The lungs are the most vulnerable site for air-borne infections. Immunologic compartmentalization of the lungs into airway lumen and interstitium has paved the way to determine the immune status of the site of pathogen entry, which is crucial for the outcome of any air-borne infections. Vaccination via the nasal route with Mycobacterium indicus pranii (MIP), a prospective candidate vaccine against tuberculosis (TB), has been reported to confer superior protection as compared to the subcutaneous (s.c.) route in small-animal models of TB. However, the immune mechanism remains only partly understood. Here, we showed that intranasal (i.n.) immunization of mice with MIP resulted in a significant recruitment of CD4⁺ and CD8⁺ T-cells expressing activation markers in the lung airway lumen. A strong memory T-cell response was observed in the lung airway lumen after i.n. MIP vaccination, compared with s.c. vaccination.
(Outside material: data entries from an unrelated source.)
(** * cuCollections: static_map and static_multimap

    A shallow embedding of [include/cuco/detail/static_map.inl] and
    [include/cuco/detail/static_multimap/static_multimap.inl].

    Device code is written once, as a program over the atomic operations
    a slot supports ([load], [store], [compare_exchange_strong]) and the
    call to the user's key-equality functor.  The same program is then
    given a sequential semantics ([run]), a semantics under interference
    from other workers ([run_env]) and an interleaving semantics for a
    set of workers ([run_sched]).

    Keys and values are the bit patterns of the C++ objects, as [Z].  A
    slot is the pair [(first, second)] of its key cell and value cell. *)

From stdpp Require Import base numbers option list.

Local Open Scope Z_scope.

(** ** Slots and atomic operations *)

Abbreviation pair_type := (Z * Z)%type.
Abbreviation mem := (list (Z * Z)).

(** Modelled from the spec: [detail::bitwise_compare] of
    [bitwise_compare.cuh]: the comparison with a sentinel is bitwise,
    that is, equality of the object representations. *)
Definition bitwise_compare (lhs rhs : Z) : bool := Z.eqb lhs rhs.

(** The operations a worker performs on the slot array, one atomic
    access each, and the call of the user-supplied [KeyEqual]. *)
Inductive atomic_op : Type → Type :=
| KeyLoad (i : nat) : atomic_op Z
| ValueLoad (i : nat) : atomic_op Z
| KeyCas (i : nat) (expected desired : Z) : atomic_op (bool * Z)
| ValueCas (i : nat) (expected desired : Z) : atomic_op (bool * Z)
| PairCas (i : nat) (expected desired : pair_type) : atomic_op (bool * pair_type)
| ValueStore (i : nat) (v : Z) : atomic_op unit
| KeyEqual (lhs rhs : Z) : atomic_op bool.

(** Programs: a tree of atomic operations.  [Diverge] stands for a
    [while (true)] loop that is still running when the model's loop
    bound is reached. *)
Inductive prog (R : Type) : Type :=
| Ret (r : R)
| Diverge
| Vis {X : Type} (op : atomic_op X) (k : X → prog R).

Arguments Ret {R} r.
Arguments Diverge {R}.
Arguments Vis {R X} op k.

(** Sequencing: [p] and then [f] on its result. *)
Fixpoint prog_bind {A B : Type} (f : A → prog B) (p : prog A) : prog B :=
  match p with
  | Ret r => f r
  | Diverge => Diverge
  | Vis op k => Vis op (λ x, prog_bind f (k x))
  end.

#[global] Instance prog_mret : MRet prog := λ _ r, Ret r.
#[global] Instance prog_mbind : MBind prog := λ _ _ f p, prog_bind f p.

(** One operation as a program. *)
Definition call {X : Type} (op : atomic_op X) : prog X := Vis op Ret.

(** [compare_exchange_strong(expected, desired)] on one cell: the result
    is the success flag, the updated [expected] (the observed value on
    failure) and the new content of the cell. *)
Definition compare_exchange_strong (cell expected desired : Z) : bool * Z * Z :=
  if bitwise_compare cell expected then (true, expected, desired)
  else (false, cell, cell).

(** The comparison a packed CAS makes: both cells at once. *)
Definition pair_eqb (a b : pair_type) : bool :=
  bitwise_compare a.1 b.1 && bitwise_compare a.2 b.2.

(** Semantics of one atomic operation on the slot array.  [None]: the
    slot index is outside the array. *)
Definition exec_op (key_equal : Z → Z → bool) {X : Type} (op : atomic_op X) (m : mem)
  : option (X * mem) :=
  match op in atomic_op X return option (X * mem) with
  | KeyLoad i => s ← m !! i; Some (s.1, m)
  | ValueLoad i => s ← m !! i; Some (s.2, m)
  | KeyCas i expected desired =>
      s ← m !! i;
      let '(success, expected', cell') := compare_exchange_strong s.1 expected desired in
      Some ((success, expected'), <[i := (cell', s.2)]> m)
  | ValueCas i expected desired =>
      s ← m !! i;
      let '(success, expected', cell') := compare_exchange_strong s.2 expected desired in
      Some ((success, expected'), <[i := (s.1, cell')]> m)
  | PairCas i expected desired =>
      s ← m !! i;
      if pair_eqb s expected then Some ((true, expected), <[i := desired]> m)
      else Some ((false, s), m)
  | ValueStore i v => s ← m !! i; Some ((), <[i := (s.1, v)]> m)
  | KeyEqual lhs rhs => Some (key_equal lhs rhs, m)
  end.

(** Sequential semantics: the worker runs alone. *)
Fixpoint run (key_equal : Z → Z → bool) {R : Type} (p : prog R) (m : mem) : option (R * mem) :=
  match p with
  | Ret r => Some (r, m)
  | Diverge => None
  | Vis op k =>
      match exec_op key_equal op m with
      | Some (x, m') => run key_equal (k x) m'
      | None => None
      end
  end.

(** Semantics under interference: before each atomic operation of the
    worker, the other workers apply the next transformation of [env] to
    the slot array (none once [env] is used up). *)
Definition interfere (env : list (mem → mem)) (m : mem) : mem :=
  match env with
  | e :: _ => e m
  | [] => m
  end.

Fixpoint run_env (key_equal : Z → Z → bool) {R : Type} (env : list (mem → mem)) (p : prog R)
    (m : mem) : option (R * mem) :=
  match p with
  | Ret r => Some (r, m)
  | Diverge => None
  | Vis op k =>
      match exec_op key_equal op (interfere env m) with
      | Some (x, m') => run_env key_equal (tail env) (k x) m'
      | None => None
      end
  end.

(** ** Device code of the static map *)

Inductive insert_result : Type := CONTINUE | SUCCESS | DUPLICATE.

(** Which slot protocol [insert] is compiled with:
    [is_packable<value_type>()] and [__CUDA_ARCH__]. *)
Record build : Type := {
  is_packable : bool;
  cuda_arch : nat
}.

Section device.
Variable capacity : nat.
Variable empty_key_sentinel empty_value_sentinel : Z.
Variable hash : Z → nat.
Variable target : build.

(** Modelled from the spec: the single-worker probe sequence of the
    static map, which is declared in [static_map.cuh]: a slot index is
    derived from [hash(key)], and linear probing visits
    [(h + 1) mod capacity] next. *)
Definition initial_slot (k : Z) : nat := (hash k `mod` capacity)%nat.
Definition next_slot (s : nat) : nat := ((s + 1) `mod` capacity)%nat.

(** Modelled from the spec: the windowed probe sequence of the static
    map, declared in [static_map.cuh]: the lanes of a group of
    [cg_size] workers read [cg_size] consecutive slots, lane
    [thread_rank] its own, and a step moves every lane [cg_size] slots
    on.  The map's capacity is not rounded, so each lane wraps at the
    end of the array. *)
Definition initial_slot_cg (thread_rank : nat) (k : Z) : nat :=
  ((hash k + thread_rank) `mod` capacity)%nat.
Definition next_slot_cg (cg_size : nat) (s : nat) : nat :=
  ((s + cg_size) `mod` capacity)%nat.

(** [device_mutable_view::packed_cas(current_slot, insert_pair, key_equal)] *)
Definition packed_cas (current_slot : nat) (insert_pair : pair_type) : prog insert_result :=
  let expected_key := empty_key_sentinel in
  let expected_value := empty_value_sentinel in
  '(success, expected_pair) ← call (PairCas current_slot (expected_key, expected_value) insert_pair);
  if success : bool then mret SUCCESS
  else
    eq ← call (KeyEqual insert_pair.1 (expected_pair : pair_type).1);
    if eq : bool then mret DUPLICATE else mret CONTINUE.

(** [while (not value_success) { value_success = slot_value.compare_exchange_strong(...) }] *)
Fixpoint value_cas_loop (fuel : nat) (current_slot : nat) (insert_pair : pair_type)
    (value_success : bool) : prog unit :=
  if value_success then mret ()
  else
    match fuel with
    | O => Diverge
    | S fuel' =>
        '(value_success, _) ← call (ValueCas current_slot empty_value_sentinel insert_pair.2);
        value_cas_loop fuel' current_slot insert_pair value_success
    end.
The recruitment of these T-cells was regulated primarily by CXCR3–CXCL11 axis in “MIP i.n.” group. MIP-primed T-cells in the lung airway lumen effectively transferred protective immunity into naïve mice against Mycobacterium tuberculosis (M.tb) infection and helped reducing the pulmonary bacterial burden. These signatures of protective immune response were virtually absent or very low in unimmunized and subcutaneously immunized mice, respectively, before and after M.tb challenge. Our study provides mechanistic insights for MIP-elicited protective response against M.tb infection.